____ DATA LISTING

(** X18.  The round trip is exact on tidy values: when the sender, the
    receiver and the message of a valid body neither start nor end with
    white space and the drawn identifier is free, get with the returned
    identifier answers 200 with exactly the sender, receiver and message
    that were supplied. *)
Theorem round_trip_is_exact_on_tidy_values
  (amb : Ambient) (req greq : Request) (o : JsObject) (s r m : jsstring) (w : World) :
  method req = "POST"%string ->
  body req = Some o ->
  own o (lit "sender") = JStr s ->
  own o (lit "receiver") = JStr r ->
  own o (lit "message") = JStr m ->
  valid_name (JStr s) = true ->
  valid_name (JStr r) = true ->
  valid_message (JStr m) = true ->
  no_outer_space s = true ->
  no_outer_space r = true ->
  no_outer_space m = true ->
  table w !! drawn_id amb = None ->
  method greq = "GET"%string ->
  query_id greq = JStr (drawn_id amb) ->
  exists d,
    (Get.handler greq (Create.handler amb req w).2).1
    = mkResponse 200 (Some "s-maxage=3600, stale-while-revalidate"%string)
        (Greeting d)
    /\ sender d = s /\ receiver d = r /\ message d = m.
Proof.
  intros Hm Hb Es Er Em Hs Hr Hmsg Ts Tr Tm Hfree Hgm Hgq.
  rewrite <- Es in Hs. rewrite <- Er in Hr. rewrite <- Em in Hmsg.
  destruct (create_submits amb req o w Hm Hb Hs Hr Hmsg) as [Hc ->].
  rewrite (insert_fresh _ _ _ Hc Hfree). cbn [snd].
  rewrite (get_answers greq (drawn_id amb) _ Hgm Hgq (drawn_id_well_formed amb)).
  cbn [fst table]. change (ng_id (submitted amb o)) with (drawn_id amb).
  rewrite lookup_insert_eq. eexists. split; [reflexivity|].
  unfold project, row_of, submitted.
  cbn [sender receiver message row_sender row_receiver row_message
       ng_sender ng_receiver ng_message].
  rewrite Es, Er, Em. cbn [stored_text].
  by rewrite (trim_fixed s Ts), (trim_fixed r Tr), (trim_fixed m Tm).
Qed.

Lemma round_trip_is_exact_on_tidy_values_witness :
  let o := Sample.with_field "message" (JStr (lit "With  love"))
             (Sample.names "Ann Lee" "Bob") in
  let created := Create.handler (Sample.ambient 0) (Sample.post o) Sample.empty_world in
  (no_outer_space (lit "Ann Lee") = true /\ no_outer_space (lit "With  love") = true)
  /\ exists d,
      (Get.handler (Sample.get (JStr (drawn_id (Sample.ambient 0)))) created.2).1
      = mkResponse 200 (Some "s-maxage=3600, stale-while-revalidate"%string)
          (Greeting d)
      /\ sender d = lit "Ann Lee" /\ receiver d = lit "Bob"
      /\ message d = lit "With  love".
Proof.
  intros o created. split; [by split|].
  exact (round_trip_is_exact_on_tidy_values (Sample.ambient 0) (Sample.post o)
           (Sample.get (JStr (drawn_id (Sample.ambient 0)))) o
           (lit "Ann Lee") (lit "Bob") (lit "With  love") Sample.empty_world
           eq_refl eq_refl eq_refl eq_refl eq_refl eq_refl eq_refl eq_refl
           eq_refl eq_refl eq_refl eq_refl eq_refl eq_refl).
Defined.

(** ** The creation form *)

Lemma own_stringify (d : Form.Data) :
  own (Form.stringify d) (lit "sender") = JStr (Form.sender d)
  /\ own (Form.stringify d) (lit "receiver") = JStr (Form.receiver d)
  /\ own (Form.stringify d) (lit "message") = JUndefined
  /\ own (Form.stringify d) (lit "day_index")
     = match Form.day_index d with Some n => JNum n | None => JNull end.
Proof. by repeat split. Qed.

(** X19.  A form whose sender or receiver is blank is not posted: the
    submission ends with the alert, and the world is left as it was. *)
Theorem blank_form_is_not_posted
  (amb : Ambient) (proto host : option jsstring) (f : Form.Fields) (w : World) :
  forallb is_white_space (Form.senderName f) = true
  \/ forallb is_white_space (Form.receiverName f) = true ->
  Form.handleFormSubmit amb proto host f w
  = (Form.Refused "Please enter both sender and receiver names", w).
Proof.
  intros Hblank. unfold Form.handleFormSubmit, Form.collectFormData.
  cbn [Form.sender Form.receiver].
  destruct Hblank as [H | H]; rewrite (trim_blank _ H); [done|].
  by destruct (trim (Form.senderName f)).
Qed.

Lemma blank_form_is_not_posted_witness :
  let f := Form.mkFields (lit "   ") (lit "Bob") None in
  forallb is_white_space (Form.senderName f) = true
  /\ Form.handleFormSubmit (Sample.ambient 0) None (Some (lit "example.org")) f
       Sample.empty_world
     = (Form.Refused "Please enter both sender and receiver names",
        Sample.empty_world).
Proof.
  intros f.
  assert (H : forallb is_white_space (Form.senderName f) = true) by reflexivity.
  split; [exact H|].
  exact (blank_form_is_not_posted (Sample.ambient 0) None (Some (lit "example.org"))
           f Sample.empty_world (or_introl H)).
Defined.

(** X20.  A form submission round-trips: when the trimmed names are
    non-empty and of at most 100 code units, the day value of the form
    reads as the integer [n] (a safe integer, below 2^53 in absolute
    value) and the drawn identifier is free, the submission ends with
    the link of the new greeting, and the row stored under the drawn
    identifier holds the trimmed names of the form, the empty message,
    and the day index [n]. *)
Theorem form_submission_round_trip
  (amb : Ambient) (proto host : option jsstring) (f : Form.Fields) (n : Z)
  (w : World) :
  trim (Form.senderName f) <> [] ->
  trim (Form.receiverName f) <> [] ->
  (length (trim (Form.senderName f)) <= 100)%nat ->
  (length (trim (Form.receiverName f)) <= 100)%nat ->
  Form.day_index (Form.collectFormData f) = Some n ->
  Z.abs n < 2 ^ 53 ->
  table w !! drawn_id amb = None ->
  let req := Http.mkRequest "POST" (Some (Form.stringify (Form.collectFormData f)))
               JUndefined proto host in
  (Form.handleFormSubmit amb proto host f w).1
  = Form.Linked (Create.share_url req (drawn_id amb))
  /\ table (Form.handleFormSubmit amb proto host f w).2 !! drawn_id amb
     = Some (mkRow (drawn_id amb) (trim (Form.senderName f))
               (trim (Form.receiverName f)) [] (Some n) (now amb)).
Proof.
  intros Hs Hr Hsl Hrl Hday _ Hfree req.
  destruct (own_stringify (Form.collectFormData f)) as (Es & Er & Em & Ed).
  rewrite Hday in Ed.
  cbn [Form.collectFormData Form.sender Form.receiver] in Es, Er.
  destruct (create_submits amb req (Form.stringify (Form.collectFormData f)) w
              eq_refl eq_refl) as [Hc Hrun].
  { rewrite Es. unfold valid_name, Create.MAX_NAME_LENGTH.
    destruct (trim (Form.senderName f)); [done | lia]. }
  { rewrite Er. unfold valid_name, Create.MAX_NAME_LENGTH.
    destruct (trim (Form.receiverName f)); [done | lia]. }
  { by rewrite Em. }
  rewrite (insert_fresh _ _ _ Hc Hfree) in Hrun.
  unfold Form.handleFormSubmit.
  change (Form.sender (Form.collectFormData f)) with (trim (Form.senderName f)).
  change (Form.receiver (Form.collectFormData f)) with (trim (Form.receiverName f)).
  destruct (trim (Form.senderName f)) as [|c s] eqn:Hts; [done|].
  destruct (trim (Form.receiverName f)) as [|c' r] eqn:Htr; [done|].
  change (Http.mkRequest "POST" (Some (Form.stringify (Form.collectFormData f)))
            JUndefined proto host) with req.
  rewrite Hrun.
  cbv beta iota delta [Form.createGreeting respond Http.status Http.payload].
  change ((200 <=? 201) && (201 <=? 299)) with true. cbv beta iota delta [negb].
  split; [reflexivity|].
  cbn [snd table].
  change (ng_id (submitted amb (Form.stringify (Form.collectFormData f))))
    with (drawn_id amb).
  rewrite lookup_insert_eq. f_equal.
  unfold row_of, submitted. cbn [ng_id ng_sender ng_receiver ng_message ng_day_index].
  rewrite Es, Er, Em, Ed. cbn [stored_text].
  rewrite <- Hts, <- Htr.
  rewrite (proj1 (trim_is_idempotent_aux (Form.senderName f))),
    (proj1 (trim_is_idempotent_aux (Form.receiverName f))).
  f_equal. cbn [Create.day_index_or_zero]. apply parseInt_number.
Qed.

________

■ WHAT YOU NEED TO DO ■
Starting at the line above that holds "req (drawn_id amb))" and ending at the line that holds "cbn [Form.collectFormData Form.sender", transcribe each line exactly and include no other lines.

■ RESPONSE AREA ■
  = Form.Linked (Create.share_url req (drawn_id amb))
  /\ table (Form.handleFormSubmit amb proto host f w).2 !! drawn_id amb
     = Some (mkRow (drawn_id amb) (trim (Form.senderName f))
               (trim (Form.receiverName f)) [] (Some n) (now amb)).
Proof.
  intros Hs Hr Hsl Hrl Hday _ Hfree req.
  destruct (own_stringify (Form.collectFormData f)) as (Es & Er & Em & Ed).
  rewrite Hday in Ed.
  cbn [Form.collectFormData Form.sender Form.receiver] in Es, Er.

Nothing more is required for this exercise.